Ali Smith: un hacha rompe el mar helado dentro de ti Por José de María Romero Barea Relato adentro, se estructura el desorden, se nivela la inequidad, al tiempo que se entrelazan las contradicciones inherentes a la panoplia de timbres heterogéneos del yo colectivo que choca contra sus propias definiciones de pertenencia, presa de un sentimiento que «no era melancolía. Era otra cosa que precisamente volvía irrelevantes la melancolía y la nostalgia». Al centrarse en las consecuencias del referendo ciudadano que dio lugar al Brexit, la autora ahonda en la naturaleza universal del abandono. Al considerar la salida del Reino Unido de la Unión Europea, la británica Ali Smith (1962) transita el campo minado de las secesiones. Entre el rapto y la resignación, su narración Otoño (2016) da comienzo al Cuarteto estacional, una serie novelística que vertebra en sus páginas toda una diversidad: «En todo el país, la gente se sentía perseguida por la historia», argumenta, «la gente pensaba que la historia no tenía sentido [...] Todo cambió de la noche a la mañana.
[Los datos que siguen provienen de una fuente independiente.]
Lemma broadcast_eq n : wf_net n -> broadcast n = naddr n + net_size n - 1.
Proof.
  intros [Hp Ha Hm]. unfold broadcast. rewrite netmask_hostmask by done.
  apply lor_low; [lia|lia|done].
Qed.

Lemma make_network_wf v strict a p n :
  0 <= p <= net_bits v -> 0 <= a < 2 ^ net_bits v ->
  make_network v strict a p = Some n -> wf_net n.
Proof.
  intros Hp Ha. unfold make_network. case_match; [done|]. intros [= <-].
  pose proof (land_prefix a (net_bits v) p Hp Ha) as E.
  assert (Hpos : 0 < 2 ^ (net_bits v - p)) by (apply pow2_pos; lia).
  pose proof (Z.mod_pos_bound a _ Hpos). unfold netmask in *.
  split; simpl; [done| |].
  - rewrite E. split; [|lia].
    pose proof (Z.mod_le a (2 ^ (net_bits v - p)) ltac:(lia) ltac:(lia)). lia.
  - rewrite E. rewrite Zminus_mod, Z.mod_mod by lia.
    by rewrite Z.sub_diag, Z.mod_0_l by lia.
Qed.

(** Membership is membership in the interval from the network address to the
    broadcast address. *)
Lemma net_contains_v4 n x :
  wf_net n -> nv6 n = false -> 0 <= x < 2 ^ 32 ->
  net_contains n (V4 x) = true <-> naddr n <= x <= broadcast n.
Proof.
  intros Hwf Hv Hx. rewrite broadcast_eq by done.
  pose proof (net_size_pos n Hwf) as Hpos.
  destruct Hwf as [Hp Ha Hm]. unfold net_size in *. unfold net_contains. rewrite Hv in *.
  simpl ip_version. simpl ip_int. rewrite Z.eqb_refl. simpl andb.
  unfold netmask. rewrite land_prefix by (simpl in *; lia). rewrite Z.eqb_eq.
  set (d := 2 ^ (net_bits false - nplen n)) in *.
  pose proof (Z.div_mod x d ltac:(lia)). pose proof (Z.mod_pos_bound x d Hpos).
  pose proof (Z.div_mod (naddr n) d ltac:(lia)).
  split; intros H'; [nia|].
  assert (x / d = naddr n / d); [|nia].
  apply div_interval; lia.
Qed.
En todo el país, los ricos y pobres siguieron igual». Volumen adentro, los senderos del prejuicio se alejan del lugar común para acercarnos. Nos despoja de contratiempos «un collage [...] donde todas las reglas pueden cuestionarse». Avanza la miembro de la Royal Society of Literature entre elecciones y descartes, deja atrás ideas universales, supuestamente neutrales, injustas proposiciones de un criterio dizque igualitario: «Todas las almas han salido a saquear. Pero hay rosas, sigue habiendo rosas. En un arbusto que parece muerto, todavía queda una rosa abierta». La batalla entre la soledad a largo plazo y la necesidad inmediata de amar engrasa el engranaje omnisciente de la finalista del Premio Man Booker 2017, que desafía el caos cotidiano de la cacofonía posmoderna, su desprecio por las normas democráticas, su incapaci-

dad para reconocer la derrota. Sus argumentos legales y políticos surgen de los pantanos febriles de la marginalidad, incapaz de discernir entre reglas necesarias, deseables y legítimas. Invierno En la narración, el supuesto «control recuperado» se reduce a las raídas rutinas de la escritura invisible, una caja de resonancia satírica para los diversos interlocutores: «Lo que quiere [Art] es la esencialidad del invierno [...] una luz intacta e inmaculada, amplia como un mar de nieve». En actos de desaparición, respuestas a la recepción de unas autoexplicativas memorias de divorcio de la clase dirigente: «Las cosas saben, sin tener que saberlo, que en realidad los desechables somos nosotros». La autoreinvención nacionalista presupone la extendida falacia de que cada país es un lienzo en blanco, cualquiera sea su utilidad estratégica: «Esta no es una historia de fantasmas, aunque en los fantasmales días de invierno [...] trata de cosas reales que les pasan realmente en el mundo real a personas reales». En la saga Invierno (2017) asistimos a los intentos de la narradora de emprender un viaje de regreso a «la hospitalidad y la buena voluntad, un lujo en un mundo configurado en contra de ambas». Reduce la creadora su huella en la página al choque del candor y la entrega, adelgaza el vocabulario, abjura de la hiperresolución pseudointerpretativa: «Tenemos la posibilidad de saber de dónde venimos». Se aporta así una inmersión total en una experiencia de dislocación intercultural, de tensión entre involuntaria alienación y asimilación asistida, «sobre las palabras de la página hacia el mundo como un sendero que conduce a la punta encendida de una vela». La guerra civil continúa, parece concluir la dramaturga y periodista escocesa, mientras envía mensajes de socorro a través de la tierra de nadie.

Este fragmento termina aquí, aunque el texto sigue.